Portland Public Schools in Oregon had similarly planned to remove advanced math courses from middle schools, but recently backed away from that plan, saying it wanted to study the issue more. 

And North Clackamas School District, outside Portland, Oregon, says on its math curriculum FAQ: “Any ability grouping in mathematics education is an inequitable structure that perpetuates privilege for a few and marginality for others.” 

Why detrack?

Detracking proponents contend their hope is to give all students opportunities to succeed—particularly demographic groups underrepresented in higher-tracked courses—without holding other groups of students back.

“I am not opposed to student advancement as long as the system for allowing that advancement does not systematically push Black and brown students out of higher-level mathematics,” Jo Boaler, a professor of mathematics education at Stanford University and a leading proponent of detracking, wrote in a recent op-ed.

“Unfortunately, our current system operates in this way,” Boaler said. 

She cited a significant gap among those who finish high school calculus. While 18 percent of white students completed high school calculus in 2019, the share for black and Hispanic students was only 6 and 9 percent, respectively, per data from the National Center for Education Statistics. Asian students completed calculus at a far higher rate than any other racial group, with 46 percent completing the course.  

“The problem historically with tracking is that once you’re in a track, you stay in the track,” Robert Pondiscio, a senior fellow at the American Enterprise Institute and former fifth-grade teacher, tells The Dispatch.

“You had the phenomenon of black and brown students being put in lower tracks with no hope of ever escaping,” Pondiscio says, which “obviously is a problem and must be eliminated.” 

But he proposes a different solution: “Put your best teachers working with the lowest ability groups.” Many advocates refer to that term as “ability grouping.” Such a practice allows for flexibility, as opposed to rigid divides between high and low achievers. 

“In other words, just because you’re in the low-ability group this year, this unit, doesn’t mean that you don’t have the opportunity to kind of escape that in the future,” Pondiscio says.

Detracking pitfalls.

When schools detrack their curricula, that can intensify “disparate level of skills in the same classroom,” Pondiscio says. “What you end up doing as a practical matter is pitching your instruction either at the middle, or frankly, below the middle, to bring as many students along as you can.”

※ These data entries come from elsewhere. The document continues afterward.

Lemma fsync_keeps p F F' th' : fs_inv obj F → fsync_step p F = Some (F', th') → keeps_tree F F'.
Proof.
  intros H Ha. destruct (fsync_stepped obj p F F' th' H Ha) as [[_ Hx _ _] _]. revert Ha.
  destruct p; simpl; [| |done].
  - intros Ha. apply keeps_chunks; [done|left|done]. revert Ha. rw /on_chunks.
    by destruct (FlushActive _); simpl; intros [= <- _].
  - rw /save_index. destruct (Save (cacheDir F) (idx F, local (wd (chunks F)))) as [u [i d]|e [i d]|] eqn:E; simpl;
      [| |intros [= <- _]; apply keeps_refl]; intros [= <- _];
      (apply keeps_chunks; [done| |done]);
      (destruct (Save_cases (cacheDir F) (idx F) (local (wd (chunks F))) i d) as [(?&_&->&_)|(?&_&->&_)]; [by rw E|by left|by right; left]).
Qed.

(** A write keeps the tree until it commits; the commit is the whole request. *)
Lemma write_effect_tree ino data off now p F F' th' : fs_inv obj F → sizes_ok (idx F) →
  call_ok (TWrite ino data off now p) → thread_ok obj F (TWrite ino data off now p) →
  nextSeq (cs (chunks F)) + 1 < 2 ^ 63 → commit_ok (TWrite ino data off now p) F →
  commit_avoids (TWrite ino data off now p) F → write_step ino data off now p F = Some (F', th') →
  (∀ t, effect t (TWrite ino data off now p) F' th' = []) ∧ keeps_tree F F' ∨
  (∃ ext, p = WCommit ext) ∧ th' = TWrite ino data off now (WDone (Ok (u32 (len data)))) ∧ sizes_ok (idx F') ∧
    allowed (RWrite ino data off now) (abs obj F) (ACount (u32 (len data))) (abs obj F').
Proof.
  intros H Hs Hc Ht Hq Hlk Hns Ha. destruct (write_stepped obj ino data off now p F F' th' H Hc Ht Hq Ha) as [[_ Hx _ _] _].
  revert Ha. destruct p as [|size| |ext|r]; simpl; [| | | |done].
  - destruct (GetInode _ _) as [nd []]; [destruct (_ >? _)|]; intros [= <- <-]; left; (split; [done|apply keeps_refl]).
  - destruct (_ >? _); intros [= <- <-]; left; (split; [done|apply keeps_refl]).
  - intros Ha. left. rw /on_chunks in Ha. destruct (Append data off (chunks F)); simpl in Ha; injection Ha as <- <-;
      (split; [done|]); by [apply keeps_chunks; [done|left|]|apply keeps_refl].
  - destruct Ht as (Hg & Hd & Ef). rw /on_idx.
    destruct (inodes (idx F) !! ino) as [n|] eqn:En; last first.
    { rw /WriteExtent En /=. intros [= <- <-]. left. split; [done|]. apply keeps_chunks; [done|by left|done]. }
    subst off. pose proof (commit_tree obj ino data now F (chunks F) ext n H Hs En ltac:(done) Hg Hd Hns) as HC.
    destruct (WriteExtent ino ext now (idx F)) as [u j|e j|]; simpl; [| |done]; intros [= <- <-].
    + right. destruct HC as (Hsj & old & Ek & Et). split; [by eauto|]. split; [done|]. split; [done|].
      rw /allowed (node_at obj F ino); [|exact Hlk]. rw En /=. right. right. by exists old.
    + left. split; [done|]. subst j. apply keeps_chunks; [done|by left|done].
Qed.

As a result, some parents say their children’s education is less rigorous than it should be and for supplemental education. “I have to get tutoring, like all the private school students, to help him,” one CPS parent recently told The Boston Globe

Naturally, not all families can afford a supplementary education for their children, which can lead to an income disparity in public school education itself.

“The students who are able to jump into a higher level math class are students from better-resourced backgrounds,” said another CPS parent.

“The idea that you can somehow pull these levers and get everybody to the same level is the type of thing that sounds good in theory, but seldom works out in practice,” says Pondiscio.